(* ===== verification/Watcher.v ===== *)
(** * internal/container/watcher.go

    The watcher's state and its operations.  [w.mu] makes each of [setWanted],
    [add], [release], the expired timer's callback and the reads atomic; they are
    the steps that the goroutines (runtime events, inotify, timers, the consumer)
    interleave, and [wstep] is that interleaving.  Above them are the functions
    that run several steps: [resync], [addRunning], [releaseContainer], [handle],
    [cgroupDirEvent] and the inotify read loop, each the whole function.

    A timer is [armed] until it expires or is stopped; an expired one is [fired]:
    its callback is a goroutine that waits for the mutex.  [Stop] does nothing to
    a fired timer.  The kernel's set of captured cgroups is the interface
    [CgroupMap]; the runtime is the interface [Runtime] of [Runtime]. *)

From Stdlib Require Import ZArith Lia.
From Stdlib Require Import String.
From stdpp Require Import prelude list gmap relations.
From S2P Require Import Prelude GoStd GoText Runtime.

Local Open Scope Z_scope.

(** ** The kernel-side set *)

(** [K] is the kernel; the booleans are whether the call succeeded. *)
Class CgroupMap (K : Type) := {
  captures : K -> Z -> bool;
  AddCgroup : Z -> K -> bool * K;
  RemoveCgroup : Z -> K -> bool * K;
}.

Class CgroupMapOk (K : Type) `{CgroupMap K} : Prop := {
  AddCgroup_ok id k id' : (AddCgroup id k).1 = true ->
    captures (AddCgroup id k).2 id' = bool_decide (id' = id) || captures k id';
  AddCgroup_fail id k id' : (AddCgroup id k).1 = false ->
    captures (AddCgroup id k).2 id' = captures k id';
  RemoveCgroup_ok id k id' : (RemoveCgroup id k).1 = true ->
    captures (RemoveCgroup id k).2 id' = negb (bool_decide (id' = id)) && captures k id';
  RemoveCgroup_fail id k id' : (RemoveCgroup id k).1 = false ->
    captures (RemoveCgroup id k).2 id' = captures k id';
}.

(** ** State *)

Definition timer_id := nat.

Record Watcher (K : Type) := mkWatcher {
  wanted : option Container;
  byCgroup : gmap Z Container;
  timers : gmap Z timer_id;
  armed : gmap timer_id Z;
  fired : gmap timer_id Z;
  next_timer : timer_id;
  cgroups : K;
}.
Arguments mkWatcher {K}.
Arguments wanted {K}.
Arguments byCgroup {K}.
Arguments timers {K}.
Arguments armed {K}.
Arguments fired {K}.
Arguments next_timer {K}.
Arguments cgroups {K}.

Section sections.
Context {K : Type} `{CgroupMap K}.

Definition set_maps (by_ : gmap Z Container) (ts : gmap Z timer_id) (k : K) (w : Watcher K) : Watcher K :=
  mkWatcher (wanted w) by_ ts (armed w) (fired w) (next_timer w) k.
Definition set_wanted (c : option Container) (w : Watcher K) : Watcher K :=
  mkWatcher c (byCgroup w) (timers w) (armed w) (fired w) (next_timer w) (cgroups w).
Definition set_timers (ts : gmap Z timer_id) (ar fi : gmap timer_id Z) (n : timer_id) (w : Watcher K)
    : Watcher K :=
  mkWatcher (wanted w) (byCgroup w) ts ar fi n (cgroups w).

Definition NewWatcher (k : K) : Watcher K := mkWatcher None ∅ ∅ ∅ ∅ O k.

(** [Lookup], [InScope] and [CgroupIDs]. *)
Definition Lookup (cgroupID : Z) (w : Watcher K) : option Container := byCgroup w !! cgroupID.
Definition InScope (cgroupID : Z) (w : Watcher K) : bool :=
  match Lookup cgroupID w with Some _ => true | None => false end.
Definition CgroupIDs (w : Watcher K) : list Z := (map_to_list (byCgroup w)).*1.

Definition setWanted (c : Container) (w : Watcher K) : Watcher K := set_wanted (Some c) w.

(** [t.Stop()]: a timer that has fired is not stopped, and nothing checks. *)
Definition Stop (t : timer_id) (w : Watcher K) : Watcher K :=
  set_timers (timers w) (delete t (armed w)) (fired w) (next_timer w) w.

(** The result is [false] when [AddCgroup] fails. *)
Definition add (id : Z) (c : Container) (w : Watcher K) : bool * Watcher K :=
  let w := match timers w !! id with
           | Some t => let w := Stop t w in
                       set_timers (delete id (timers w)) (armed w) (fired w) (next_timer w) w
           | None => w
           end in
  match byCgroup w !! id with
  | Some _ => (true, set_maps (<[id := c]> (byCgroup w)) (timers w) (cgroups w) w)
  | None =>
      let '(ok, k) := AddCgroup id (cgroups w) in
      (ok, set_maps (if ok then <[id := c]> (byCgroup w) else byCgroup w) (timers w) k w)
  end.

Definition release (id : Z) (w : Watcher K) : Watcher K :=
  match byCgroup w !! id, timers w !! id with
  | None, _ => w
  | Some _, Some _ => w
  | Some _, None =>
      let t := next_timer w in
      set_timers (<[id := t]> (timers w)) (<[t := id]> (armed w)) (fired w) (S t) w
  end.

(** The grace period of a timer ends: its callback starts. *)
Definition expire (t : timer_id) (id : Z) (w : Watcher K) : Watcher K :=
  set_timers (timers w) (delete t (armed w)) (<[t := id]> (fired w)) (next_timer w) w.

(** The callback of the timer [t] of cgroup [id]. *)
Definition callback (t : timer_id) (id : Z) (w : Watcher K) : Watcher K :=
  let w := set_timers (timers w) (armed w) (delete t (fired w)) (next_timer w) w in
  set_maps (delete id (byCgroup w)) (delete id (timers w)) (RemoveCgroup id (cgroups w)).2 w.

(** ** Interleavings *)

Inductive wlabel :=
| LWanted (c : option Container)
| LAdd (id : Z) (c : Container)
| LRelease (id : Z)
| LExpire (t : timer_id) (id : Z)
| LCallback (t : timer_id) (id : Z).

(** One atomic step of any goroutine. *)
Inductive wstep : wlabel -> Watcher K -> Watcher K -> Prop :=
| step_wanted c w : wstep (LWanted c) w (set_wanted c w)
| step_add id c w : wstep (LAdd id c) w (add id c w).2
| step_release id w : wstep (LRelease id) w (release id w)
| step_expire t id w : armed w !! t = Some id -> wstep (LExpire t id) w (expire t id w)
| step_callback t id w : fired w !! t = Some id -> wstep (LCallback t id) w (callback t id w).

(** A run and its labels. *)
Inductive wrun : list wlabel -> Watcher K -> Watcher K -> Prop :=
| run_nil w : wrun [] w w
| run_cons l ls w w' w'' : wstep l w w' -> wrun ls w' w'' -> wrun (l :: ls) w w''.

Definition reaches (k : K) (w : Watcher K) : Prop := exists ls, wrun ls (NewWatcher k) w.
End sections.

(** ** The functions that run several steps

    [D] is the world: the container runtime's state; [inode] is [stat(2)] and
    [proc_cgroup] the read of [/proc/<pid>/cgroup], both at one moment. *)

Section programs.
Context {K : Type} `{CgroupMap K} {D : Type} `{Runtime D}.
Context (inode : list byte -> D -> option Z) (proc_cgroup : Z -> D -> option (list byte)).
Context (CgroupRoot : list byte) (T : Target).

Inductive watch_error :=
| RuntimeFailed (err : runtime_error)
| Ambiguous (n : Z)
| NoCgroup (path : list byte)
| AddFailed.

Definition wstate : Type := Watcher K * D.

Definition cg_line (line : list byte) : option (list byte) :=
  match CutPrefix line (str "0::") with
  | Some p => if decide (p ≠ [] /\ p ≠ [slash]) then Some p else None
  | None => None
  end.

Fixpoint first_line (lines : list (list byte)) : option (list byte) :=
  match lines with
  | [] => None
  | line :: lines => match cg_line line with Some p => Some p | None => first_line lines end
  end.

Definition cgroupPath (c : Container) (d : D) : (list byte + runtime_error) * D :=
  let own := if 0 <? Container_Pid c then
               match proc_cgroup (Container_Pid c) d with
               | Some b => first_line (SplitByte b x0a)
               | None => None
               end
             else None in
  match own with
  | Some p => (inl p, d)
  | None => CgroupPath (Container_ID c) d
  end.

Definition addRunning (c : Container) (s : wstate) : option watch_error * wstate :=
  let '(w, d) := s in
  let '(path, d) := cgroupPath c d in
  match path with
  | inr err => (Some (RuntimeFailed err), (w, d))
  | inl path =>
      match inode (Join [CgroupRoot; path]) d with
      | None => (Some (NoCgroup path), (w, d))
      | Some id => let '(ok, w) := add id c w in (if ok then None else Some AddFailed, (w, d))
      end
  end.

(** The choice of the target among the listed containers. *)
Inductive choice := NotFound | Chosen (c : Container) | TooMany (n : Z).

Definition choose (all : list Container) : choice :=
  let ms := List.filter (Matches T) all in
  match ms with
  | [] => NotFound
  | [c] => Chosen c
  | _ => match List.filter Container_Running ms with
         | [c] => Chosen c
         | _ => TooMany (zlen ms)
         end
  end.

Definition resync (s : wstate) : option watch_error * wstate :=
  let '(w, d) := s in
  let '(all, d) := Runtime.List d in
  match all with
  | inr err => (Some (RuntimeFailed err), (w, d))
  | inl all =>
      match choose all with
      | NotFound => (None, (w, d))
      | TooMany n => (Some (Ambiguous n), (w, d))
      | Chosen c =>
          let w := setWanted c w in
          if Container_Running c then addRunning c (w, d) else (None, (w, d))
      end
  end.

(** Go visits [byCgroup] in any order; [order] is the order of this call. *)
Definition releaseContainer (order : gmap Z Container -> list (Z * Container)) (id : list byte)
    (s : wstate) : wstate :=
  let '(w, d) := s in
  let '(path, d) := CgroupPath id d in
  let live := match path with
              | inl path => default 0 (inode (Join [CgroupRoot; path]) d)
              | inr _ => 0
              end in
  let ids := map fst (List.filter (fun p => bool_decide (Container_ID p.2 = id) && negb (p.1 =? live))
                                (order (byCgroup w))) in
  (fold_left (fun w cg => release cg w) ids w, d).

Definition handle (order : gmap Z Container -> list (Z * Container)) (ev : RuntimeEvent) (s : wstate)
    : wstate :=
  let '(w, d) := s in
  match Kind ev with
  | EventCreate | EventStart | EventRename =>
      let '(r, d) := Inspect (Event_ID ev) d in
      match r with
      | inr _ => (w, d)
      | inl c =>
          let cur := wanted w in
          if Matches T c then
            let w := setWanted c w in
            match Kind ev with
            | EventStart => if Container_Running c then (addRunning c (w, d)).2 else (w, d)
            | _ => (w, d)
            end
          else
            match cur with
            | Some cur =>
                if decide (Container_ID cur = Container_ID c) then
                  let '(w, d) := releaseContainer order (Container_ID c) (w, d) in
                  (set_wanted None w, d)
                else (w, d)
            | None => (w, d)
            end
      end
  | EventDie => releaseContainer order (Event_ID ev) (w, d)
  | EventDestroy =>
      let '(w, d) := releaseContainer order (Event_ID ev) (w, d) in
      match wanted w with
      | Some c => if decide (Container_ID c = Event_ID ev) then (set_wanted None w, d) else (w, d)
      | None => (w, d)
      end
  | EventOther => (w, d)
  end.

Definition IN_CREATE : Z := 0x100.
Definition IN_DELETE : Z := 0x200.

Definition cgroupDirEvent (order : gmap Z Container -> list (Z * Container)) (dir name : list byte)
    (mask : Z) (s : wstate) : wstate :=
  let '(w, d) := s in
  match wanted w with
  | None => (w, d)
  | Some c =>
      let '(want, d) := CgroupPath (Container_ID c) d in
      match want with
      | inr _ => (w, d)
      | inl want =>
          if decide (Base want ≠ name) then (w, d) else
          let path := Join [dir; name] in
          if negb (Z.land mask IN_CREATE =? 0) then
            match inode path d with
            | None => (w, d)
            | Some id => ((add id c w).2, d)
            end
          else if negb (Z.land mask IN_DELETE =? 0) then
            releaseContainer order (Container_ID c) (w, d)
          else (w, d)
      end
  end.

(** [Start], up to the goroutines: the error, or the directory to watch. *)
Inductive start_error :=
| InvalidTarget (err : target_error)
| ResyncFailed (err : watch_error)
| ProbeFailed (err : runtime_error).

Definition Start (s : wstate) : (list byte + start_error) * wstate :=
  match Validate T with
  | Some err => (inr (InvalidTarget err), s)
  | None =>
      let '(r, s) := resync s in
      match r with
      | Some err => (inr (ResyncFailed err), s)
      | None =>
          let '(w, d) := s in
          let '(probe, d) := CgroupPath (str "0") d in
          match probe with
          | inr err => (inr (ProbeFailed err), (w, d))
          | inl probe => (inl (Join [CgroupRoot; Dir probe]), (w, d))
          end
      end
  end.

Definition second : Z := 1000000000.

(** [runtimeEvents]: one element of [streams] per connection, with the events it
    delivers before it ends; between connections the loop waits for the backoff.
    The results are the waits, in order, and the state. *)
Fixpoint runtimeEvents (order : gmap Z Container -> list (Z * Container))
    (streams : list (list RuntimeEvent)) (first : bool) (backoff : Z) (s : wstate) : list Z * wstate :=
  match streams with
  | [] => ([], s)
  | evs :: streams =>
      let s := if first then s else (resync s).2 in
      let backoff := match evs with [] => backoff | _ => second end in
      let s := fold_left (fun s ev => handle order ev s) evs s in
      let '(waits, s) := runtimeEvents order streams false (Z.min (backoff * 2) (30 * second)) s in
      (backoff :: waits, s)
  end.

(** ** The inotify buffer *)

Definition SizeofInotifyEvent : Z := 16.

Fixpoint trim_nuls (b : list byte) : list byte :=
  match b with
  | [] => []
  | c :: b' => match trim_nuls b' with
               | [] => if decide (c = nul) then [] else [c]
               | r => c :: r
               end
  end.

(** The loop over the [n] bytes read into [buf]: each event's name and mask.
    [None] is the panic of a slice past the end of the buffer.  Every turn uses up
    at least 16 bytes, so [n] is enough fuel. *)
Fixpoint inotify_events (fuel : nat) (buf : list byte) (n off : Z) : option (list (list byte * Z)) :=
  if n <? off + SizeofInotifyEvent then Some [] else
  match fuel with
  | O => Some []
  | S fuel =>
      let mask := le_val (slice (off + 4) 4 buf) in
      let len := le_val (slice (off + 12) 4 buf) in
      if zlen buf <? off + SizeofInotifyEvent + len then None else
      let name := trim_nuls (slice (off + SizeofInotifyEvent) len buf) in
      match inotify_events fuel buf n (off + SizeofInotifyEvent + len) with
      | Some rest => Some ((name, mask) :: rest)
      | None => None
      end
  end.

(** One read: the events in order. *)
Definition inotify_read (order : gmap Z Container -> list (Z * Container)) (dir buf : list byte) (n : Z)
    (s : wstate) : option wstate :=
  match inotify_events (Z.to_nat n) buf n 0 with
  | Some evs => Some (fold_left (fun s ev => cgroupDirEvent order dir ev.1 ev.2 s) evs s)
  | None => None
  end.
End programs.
━━━━━━━━━━
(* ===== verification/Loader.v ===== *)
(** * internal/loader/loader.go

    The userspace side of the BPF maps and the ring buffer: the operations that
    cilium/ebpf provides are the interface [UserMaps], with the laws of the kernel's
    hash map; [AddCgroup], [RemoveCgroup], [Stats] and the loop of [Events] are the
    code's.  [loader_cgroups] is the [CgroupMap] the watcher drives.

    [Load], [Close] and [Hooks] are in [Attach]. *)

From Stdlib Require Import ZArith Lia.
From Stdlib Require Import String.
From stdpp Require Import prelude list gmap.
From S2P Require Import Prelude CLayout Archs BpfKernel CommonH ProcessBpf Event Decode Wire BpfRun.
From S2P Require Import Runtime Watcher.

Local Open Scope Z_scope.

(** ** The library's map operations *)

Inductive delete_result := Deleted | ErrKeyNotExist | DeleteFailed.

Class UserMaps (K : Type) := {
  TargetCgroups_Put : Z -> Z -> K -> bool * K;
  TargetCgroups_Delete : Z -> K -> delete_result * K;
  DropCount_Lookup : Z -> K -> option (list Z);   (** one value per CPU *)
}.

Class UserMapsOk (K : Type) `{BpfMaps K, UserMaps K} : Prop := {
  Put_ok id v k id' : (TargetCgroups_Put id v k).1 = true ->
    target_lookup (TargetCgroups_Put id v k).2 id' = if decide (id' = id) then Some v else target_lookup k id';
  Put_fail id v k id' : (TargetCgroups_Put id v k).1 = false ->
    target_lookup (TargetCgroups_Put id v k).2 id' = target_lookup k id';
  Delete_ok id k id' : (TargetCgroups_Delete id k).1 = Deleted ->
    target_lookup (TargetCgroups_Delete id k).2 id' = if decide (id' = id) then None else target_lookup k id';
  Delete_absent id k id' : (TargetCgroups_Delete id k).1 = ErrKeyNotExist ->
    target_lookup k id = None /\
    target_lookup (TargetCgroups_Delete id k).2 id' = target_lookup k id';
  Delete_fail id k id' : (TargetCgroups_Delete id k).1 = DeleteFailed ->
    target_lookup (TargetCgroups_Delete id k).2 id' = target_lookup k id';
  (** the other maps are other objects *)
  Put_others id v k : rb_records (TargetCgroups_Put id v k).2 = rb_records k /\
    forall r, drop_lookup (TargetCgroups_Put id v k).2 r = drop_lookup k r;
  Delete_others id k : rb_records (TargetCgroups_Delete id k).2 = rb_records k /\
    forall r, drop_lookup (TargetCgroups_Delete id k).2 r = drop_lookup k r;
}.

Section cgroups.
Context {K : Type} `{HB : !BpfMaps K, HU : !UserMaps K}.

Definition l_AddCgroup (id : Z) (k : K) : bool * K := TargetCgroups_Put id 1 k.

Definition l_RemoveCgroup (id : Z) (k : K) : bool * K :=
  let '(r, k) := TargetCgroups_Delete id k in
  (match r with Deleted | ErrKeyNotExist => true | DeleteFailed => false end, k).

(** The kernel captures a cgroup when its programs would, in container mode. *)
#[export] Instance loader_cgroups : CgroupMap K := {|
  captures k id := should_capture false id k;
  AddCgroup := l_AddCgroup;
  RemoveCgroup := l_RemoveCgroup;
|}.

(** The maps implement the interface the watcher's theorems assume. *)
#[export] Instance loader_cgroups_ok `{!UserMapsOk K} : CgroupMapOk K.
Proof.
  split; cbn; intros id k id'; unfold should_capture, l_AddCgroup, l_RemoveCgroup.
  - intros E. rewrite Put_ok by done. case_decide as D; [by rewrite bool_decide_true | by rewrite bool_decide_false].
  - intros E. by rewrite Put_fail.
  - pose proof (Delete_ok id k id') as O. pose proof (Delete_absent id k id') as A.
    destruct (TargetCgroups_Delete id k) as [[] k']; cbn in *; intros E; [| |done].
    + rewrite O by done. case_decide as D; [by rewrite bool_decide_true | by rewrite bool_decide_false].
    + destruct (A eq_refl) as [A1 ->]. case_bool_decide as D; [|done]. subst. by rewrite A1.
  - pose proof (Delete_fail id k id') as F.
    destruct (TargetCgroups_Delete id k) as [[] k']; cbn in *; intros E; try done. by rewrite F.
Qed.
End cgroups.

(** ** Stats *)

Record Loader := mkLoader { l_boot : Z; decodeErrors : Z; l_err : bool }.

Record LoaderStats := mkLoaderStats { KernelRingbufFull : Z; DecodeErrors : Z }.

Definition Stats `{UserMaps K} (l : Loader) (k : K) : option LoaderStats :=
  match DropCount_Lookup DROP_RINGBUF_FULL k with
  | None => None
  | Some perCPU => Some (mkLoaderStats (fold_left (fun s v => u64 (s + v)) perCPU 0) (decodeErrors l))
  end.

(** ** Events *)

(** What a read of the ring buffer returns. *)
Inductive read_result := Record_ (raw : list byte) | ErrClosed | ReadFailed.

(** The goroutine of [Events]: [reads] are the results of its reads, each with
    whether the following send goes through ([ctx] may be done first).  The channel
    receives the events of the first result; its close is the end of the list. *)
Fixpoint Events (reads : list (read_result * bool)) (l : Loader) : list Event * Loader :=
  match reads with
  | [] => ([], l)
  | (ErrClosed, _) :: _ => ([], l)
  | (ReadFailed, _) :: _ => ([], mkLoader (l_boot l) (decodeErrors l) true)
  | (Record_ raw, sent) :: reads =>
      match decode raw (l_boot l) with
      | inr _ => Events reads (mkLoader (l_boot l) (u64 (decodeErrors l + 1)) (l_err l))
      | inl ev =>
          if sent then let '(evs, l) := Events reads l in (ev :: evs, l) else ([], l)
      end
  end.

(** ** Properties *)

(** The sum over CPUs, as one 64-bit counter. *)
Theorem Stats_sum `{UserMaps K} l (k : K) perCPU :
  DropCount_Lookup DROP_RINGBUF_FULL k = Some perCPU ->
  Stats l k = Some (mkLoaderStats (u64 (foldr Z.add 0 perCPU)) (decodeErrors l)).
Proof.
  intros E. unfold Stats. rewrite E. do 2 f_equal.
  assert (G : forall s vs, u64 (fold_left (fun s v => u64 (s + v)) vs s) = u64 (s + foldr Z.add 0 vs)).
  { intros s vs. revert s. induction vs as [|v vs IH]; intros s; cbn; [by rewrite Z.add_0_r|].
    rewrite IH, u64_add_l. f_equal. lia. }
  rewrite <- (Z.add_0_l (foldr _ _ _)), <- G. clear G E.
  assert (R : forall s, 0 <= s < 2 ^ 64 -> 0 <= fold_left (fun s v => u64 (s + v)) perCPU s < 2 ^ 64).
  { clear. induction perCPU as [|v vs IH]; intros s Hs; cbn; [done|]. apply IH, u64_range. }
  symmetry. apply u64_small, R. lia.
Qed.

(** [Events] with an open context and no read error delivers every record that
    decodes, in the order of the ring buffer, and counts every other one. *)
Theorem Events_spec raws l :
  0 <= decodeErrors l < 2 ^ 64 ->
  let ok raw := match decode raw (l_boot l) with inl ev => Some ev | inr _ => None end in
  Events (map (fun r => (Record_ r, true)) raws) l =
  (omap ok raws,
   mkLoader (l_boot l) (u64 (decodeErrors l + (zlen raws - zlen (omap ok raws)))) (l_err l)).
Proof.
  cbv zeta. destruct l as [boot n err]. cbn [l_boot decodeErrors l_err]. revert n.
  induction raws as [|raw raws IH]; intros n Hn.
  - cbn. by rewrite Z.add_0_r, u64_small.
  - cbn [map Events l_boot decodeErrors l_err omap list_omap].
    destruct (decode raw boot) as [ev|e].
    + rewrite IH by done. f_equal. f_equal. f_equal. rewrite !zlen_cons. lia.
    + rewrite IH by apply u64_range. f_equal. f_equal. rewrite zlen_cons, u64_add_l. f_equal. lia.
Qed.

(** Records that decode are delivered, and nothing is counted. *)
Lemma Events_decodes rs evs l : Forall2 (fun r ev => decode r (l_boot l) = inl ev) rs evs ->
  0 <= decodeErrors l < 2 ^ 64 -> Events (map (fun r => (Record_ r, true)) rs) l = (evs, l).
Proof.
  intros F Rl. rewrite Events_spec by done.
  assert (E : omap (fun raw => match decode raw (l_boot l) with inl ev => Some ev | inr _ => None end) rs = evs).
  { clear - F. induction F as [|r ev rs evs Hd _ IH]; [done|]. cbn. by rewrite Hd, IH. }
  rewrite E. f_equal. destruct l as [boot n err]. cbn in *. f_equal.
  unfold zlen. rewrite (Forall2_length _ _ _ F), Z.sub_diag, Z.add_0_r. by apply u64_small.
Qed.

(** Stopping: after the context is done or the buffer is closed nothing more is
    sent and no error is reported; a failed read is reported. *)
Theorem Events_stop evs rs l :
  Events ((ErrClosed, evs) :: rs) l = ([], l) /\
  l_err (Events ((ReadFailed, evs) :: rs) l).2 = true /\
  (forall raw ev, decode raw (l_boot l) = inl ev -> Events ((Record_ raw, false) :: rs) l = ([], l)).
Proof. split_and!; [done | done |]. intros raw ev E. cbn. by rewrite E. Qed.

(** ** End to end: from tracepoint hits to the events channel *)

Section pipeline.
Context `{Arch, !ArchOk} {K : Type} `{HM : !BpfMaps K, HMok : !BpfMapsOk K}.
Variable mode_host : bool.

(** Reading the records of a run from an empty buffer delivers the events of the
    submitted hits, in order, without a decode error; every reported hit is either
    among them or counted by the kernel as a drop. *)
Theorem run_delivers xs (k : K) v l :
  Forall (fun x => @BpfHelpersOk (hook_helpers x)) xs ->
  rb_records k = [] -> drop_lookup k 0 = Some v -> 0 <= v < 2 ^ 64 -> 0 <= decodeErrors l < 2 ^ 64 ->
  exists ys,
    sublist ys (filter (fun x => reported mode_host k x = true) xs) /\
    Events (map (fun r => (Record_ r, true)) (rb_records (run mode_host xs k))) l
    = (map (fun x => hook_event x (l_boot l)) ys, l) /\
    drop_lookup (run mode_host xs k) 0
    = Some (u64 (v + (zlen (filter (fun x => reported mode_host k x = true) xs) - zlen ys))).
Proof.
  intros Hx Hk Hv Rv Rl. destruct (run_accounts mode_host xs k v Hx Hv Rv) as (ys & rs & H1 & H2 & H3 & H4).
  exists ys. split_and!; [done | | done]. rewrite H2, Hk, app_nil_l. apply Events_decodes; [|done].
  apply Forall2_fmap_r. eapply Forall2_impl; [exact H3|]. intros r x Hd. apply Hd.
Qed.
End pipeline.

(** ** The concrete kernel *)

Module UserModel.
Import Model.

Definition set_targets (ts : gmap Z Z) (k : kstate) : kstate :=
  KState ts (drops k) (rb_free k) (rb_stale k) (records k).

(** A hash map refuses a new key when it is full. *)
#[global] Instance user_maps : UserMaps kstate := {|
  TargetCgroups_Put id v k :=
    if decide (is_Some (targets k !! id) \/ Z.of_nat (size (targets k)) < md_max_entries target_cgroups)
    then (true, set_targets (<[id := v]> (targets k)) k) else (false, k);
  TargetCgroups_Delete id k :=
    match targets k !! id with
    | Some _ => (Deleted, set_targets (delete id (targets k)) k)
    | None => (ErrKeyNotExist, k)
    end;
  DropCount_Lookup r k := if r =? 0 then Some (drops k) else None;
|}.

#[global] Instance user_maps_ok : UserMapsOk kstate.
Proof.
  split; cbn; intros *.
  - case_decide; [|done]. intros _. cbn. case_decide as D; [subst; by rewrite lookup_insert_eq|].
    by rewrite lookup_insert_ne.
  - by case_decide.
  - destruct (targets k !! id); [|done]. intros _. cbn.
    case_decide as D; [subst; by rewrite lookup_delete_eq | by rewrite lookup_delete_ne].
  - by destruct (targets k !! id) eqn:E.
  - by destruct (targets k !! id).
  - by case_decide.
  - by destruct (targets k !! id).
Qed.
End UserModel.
━━━━━━━━━━
# [Exercise prompt]
What is the number of lines in the data above that include the word "waits"? Answer with that number only.

# [Result]
5